**PROBLEM**
Print, in exact form, the lines below from the one containing "OP_SQUEEZE; OP_MKCAP; OP_MKFRAME;" through the one containing "if 0 >? fno", and omit all others.

**RAW DATA**

(* ===== verification/Image.v ===== *)
(** * The bytecode file (src/nreduce/compiler/bytecode.c, [gen_bytecode] and [bc_...])

    A compiled program is written into one block of memory: a header, the
    instructions, the function table, the offsets of the strings and the
    strings. The runtime reads it in place. Integers are four bytes, least
    significant first, in two's complement; pointers take four bytes. A byte is
    a number from 0 to 255. *)

From S2P Require Import Prelude CString Builtins Util Source Resolve Double Bytecode Compile.

#[local] Set Warnings "-clear-no-such-hyp".
#[local] Open Scope Z_scope.

(** ** Memory *)

Definition int_bytes (z : Z) : list Z := [z mod 256; (z / 256) mod 256; (z / 65536) mod 256; (z / 16777216) mod 256].

Definition char_byte (c : ascii) : Z := Z.of_N (N_of_ascii c).
Definition byte_char (b : Z) : ascii := ascii_of_N (Z.to_N b).

(** [strlen(str)+1] bytes from [str] on. *)
Fixpoint string_bytes (s : string) : list Z :=
  match s with EmptyString => [0] | String c s => char_byte c :: string_bytes s end.

(** [memcpy] into a block; outside of it nothing may be written. *)
Definition memcpy (data : list Z) (pos : nat) (src : list Z) : outcome (list Z) :=
  cassert (Nat.leb (pos + length src) (length data));;
  Done (take pos data ++ src ++ drop (pos + length src) data).

(** [*(int* )&data[pos]]. *)
Definition load_int (data : list Z) (pos : nat) : outcome Z :=
  match take 4 (drop pos data) with
  | [a; b; c; d] => Done (wrap32 (a + 256 * b + 65536 * c + 16777216 * d))
  | _ => Crash
  end.

(** The C string at the head of some memory. *)
Fixpoint load_string (data : list Z) : outcome string :=
  match data with
  | [] => Crash
  | b :: data => if b =? 0 then Done EmptyString else s ← load_string data; Done (String (byte_char b) s)
  end.

(** ** Layout *)

Definition sizeof_int : nat := 4.
Definition sizeof_bcheader : nat := 40.
Definition sizeof_instruction : nat := 28.
Definition sizeof_funinfo : nat := 24.

(** The 16 characters of the signature, without a terminator. *)
Definition signature : list Z := take 16 (string_bytes "NREDUCE BYTECODE").

Record bcheader := Bcheader {
  bch_nops : Z; bch_nfunctions : Z; bch_nstrings : Z; bch_evaldoaddr : Z; bch_erroraddr : Z; bch_itemfno : Z
}.

Definition header_bytes (h : bcheader) : list Z :=
  signature ++ int_bytes (bch_nops h) ++ int_bytes (bch_nfunctions h) ++ int_bytes (bch_nstrings h) ++
  int_bytes (bch_evaldoaddr h) ++ int_bytes (bch_erroraddr h) ++ int_bytes (bch_itemfno h).

(** The last field is the pointer [code], null in the compiler. *)
Definition instruction_bytes (i : instruction) : list Z :=
  int_bytes (opcode_num (i_opcode i)) ++ int_bytes (i_arg0 i) ++ int_bytes (i_arg1 i) ++ int_bytes (i_fileno i) ++
  int_bytes (i_lineno i) ++ int_bytes (i_expcount i) ++ int_bytes 0.

Definition funinfo_bytes (fi : funinfo) : list Z :=
  int_bytes (fi_address fi) ++ int_bytes (fi_addressne fi) ++ int_bytes (fi_addressed fi) ++ int_bytes (fi_arity fi) ++
  int_bytes (fi_stacksize fi) ++ int_bytes (fi_name fi).

Section gen.
(** [malloc]: what the new block holds is not known. *)
Context (malloc : nat -> list Z).

(** The loop over the strings: the offset, then the characters. *)
Fixpoint put_strings (strs : list string) (pos strpos : nat) (data : list Z) : outcome (list Z * nat) :=
  match strs with
  | [] => Done (data, strpos)
  | str :: strs =>
      data ← memcpy data pos (int_bytes (Z.of_nat strpos));
      data ← memcpy data strpos (string_bytes str);
      put_strings strs (pos + sizeof_int) (strpos + length (string_bytes str)) data
  end.

Definition bytecode_size (p : program) : nat :=
  sizeof_bcheader + length (instructions (p_comp p)) * sizeof_instruction + length (p_finfo p) * sizeof_funinfo +
  length (stringmap (p_comp p)) * sizeof_int + sum_list_with (fun s => length (string_bytes s)) (stringmap (p_comp p)).

Definition bcheader_of (p : program) : bcheader :=
  Bcheader (Z.of_nat (length (instructions (p_comp p)))) (Z.of_nat (length (p_finfo p))) (Z.of_nat (length (stringmap (p_comp p))))
    (p_evaldoaddr p) (p_erroraddr p) (p_itemfno p).

(** Returns [*bcdata], whose length is [*bcsize]. *)
Definition gen_bytecode (p : program) : outcome (list Z) :=
  let size := bytecode_size p in
  cint (Z.of_nat size);;
  data ← memcpy (malloc size) 0 (header_bytes (bcheader_of p));
  let pos := sizeof_bcheader in
  let code := concat (map instruction_bytes (instructions (p_comp p))) in
  cassert (Nat.eqb (length (instructions (p_comp p)) * sizeof_instruction) (length code));;
  data ← memcpy data pos code;
  let pos := (pos + length code)%nat in
  data ← memcpy data pos (concat (map funinfo_bytes (p_finfo p)));
  let pos := (pos + length (p_finfo p) * sizeof_funinfo)%nat in
  '(data, strpos) ← put_strings (stringmap (p_comp p)) pos (pos + length (stringmap (p_comp p)) * sizeof_int)%nat data;
  cassert (Nat.eqb strpos size);;
  Done data.

(** [compile]: the program and its file. *)
Definition compile (fuel mkfuel : nat) (src : source) : outcome (list Z) :=
  p ← compile_program fuel mkfuel src; gen_bytecode p.
End gen.

(** ** Reading *)

Fixpoint load_ints (data : list Z) (pos n : nat) : outcome (list Z) :=
  match n with
  | O => Done []
  | S n => z ← load_int data pos; zs ← load_ints data (pos + sizeof_int) n; Done (z :: zs)
  end.

Definition bc_header (data : list Z) : outcome bcheader :=
  zs ← load_ints data 16 6;
  match zs with
  | [a; b; c; d; e; f] => Done (Bcheader a b c d e f)
  | _ => Crash
  end.

Definition opcode_of_num (z : Z) : option opcode :=
  List.find (fun op => opcode_num op =? z)
    [OP_BEGIN; OP_END; OP_GLOBSTART; OP_SPARK; OP_RETURN; OP_DO; OP_JFUN; OP_JFALSE; OP_JUMP; OP_PUSH; OP_UPDATE; OP_ALLOC;
     OP_SQUEEZE; OP_MKCAP; OP_MKFRAME; OP_BIF; OP_PUSHNIL; OP_PUSHNUMBER; OP_PUSHSTRING; OP_POP; OP_ERROR; OP_EVAL; OP_CALL;
     OP_JCMP; OP_CONSN; OP_ITEMN; OP_JEQ; OP_INVALID].

(** [bc_instructions(bcdata)[i]]. *)
Definition bc_instruction (data : list Z) (i : nat) : outcome instruction :=
  zs ← load_ints data (sizeof_bcheader + i * sizeof_instruction) 6;
  match zs with
  | [op; a; b; c; d; e] => op ← deref (opcode_of_num op); Done (Instruction op a b c d e)
  | _ => Crash
  end.

(** [bc_funinfo(bcdata)[fno]]. *)
Definition bc_funinfo (data : list Z) (fno : nat) : outcome funinfo :=
  h ← bc_header data;
  zs ← load_ints data (sizeof_bcheader + Z.to_nat (bch_nops h) * sizeof_instruction + fno * sizeof_funinfo) 6;
  match zs with
  | [a; b; c; d; e; f] => Done (Funinfo a b c d e f)
  | _ => Crash
  end.

Definition bc_string (data : list Z) (sno : nat) : outcome string :=
  h ← bc_header data;
  let pos := (sizeof_bcheader + Z.to_nat (bch_nops h) * sizeof_instruction + Z.to_nat (bch_nfunctions h) * sizeof_funinfo)%nat in
  offset ← load_int data (pos + sno * sizeof_int);
  load_string (drop (Z.to_nat offset) data).

Definition bc_function_name (data : list Z) (fno : Z) : outcome string :=
  if 0 >? fno then Done "(unknown)"%string
  else fi ← bc_funinfo data (Z.to_nat fno); bc_string data (Z.to_nat (fi_name fi)).

(** [tsk->bcaddr_to_fno] (task.c, [task_new]): the function an address is
    in. *)
Fixpoint mark_starts (fno : nat) (finfo : list funinfo) (m : list Z) : outcome (list Z) :=
  match finfo with
  | [] => Done m
  | fi :: finfo =>
      cassert ((0 <=? fi_address fi) && (fi_address fi <? Z.of_nat (length m)));;
      mark_starts (S fno) finfo (<[Z.to_nat (fi_address fi) := Z.of_nat fno]> m)
  end.
Fixpoint carry_over (cur : Z) (m : list Z) : list Z :=
  match m with
  | [] => []
  | z :: m => let cur := if 0 <=? z then z else cur in cur :: carry_over cur m
  end.
Definition bcaddr_to_fno (finfo : list funinfo) (nops : nat) : outcome (list Z) :=
  m ← mark_starts 0 finfo (replicate nops (-1)); Done (carry_over (-1) m).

**ANSWER**
     OP_SQUEEZE; OP_MKCAP; OP_MKFRAME; OP_BIF; OP_PUSHNIL; OP_PUSHNUMBER; OP_PUSHSTRING; OP_POP; OP_ERROR; OP_EVAL; OP_CALL;
     OP_JCMP; OP_CONSN; OP_ITEMN; OP_JEQ; OP_INVALID].

(** [bc_instructions(bcdata)[i]]. *)
Definition bc_instruction (data : list Z) (i : nat) : outcome instruction :=
  zs ← load_ints data (sizeof_bcheader + i * sizeof_instruction) 6;
  match zs with
  | [op; a; b; c; d; e] => op ← deref (opcode_of_num op); Done (Instruction op a b c d e)
  | _ => Crash
  end.

(** [bc_funinfo(bcdata)[fno]]. *)
Definition bc_funinfo (data : list Z) (fno : nat) : outcome funinfo :=
  h ← bc_header data;
  zs ← load_ints data (sizeof_bcheader + Z.to_nat (bch_nops h) * sizeof_instruction + fno * sizeof_funinfo) 6;
  match zs with
  | [a; b; c; d; e; f] => Done (Funinfo a b c d e f)
  | _ => Crash
  end.

Definition bc_string (data : list Z) (sno : nat) : outcome string :=
  h ← bc_header data;
  let pos := (sizeof_bcheader + Z.to_nat (bch_nops h) * sizeof_instruction + Z.to_nat (bch_nfunctions h) * sizeof_funinfo)%nat in
  offset ← load_int data (pos + sno * sizeof_int);
  load_string (drop (Z.to_nat offset) data).

Definition bc_function_name (data : list Z) (fno : Z) : outcome string :=
  if 0 >? fno then Done "(unknown)"%string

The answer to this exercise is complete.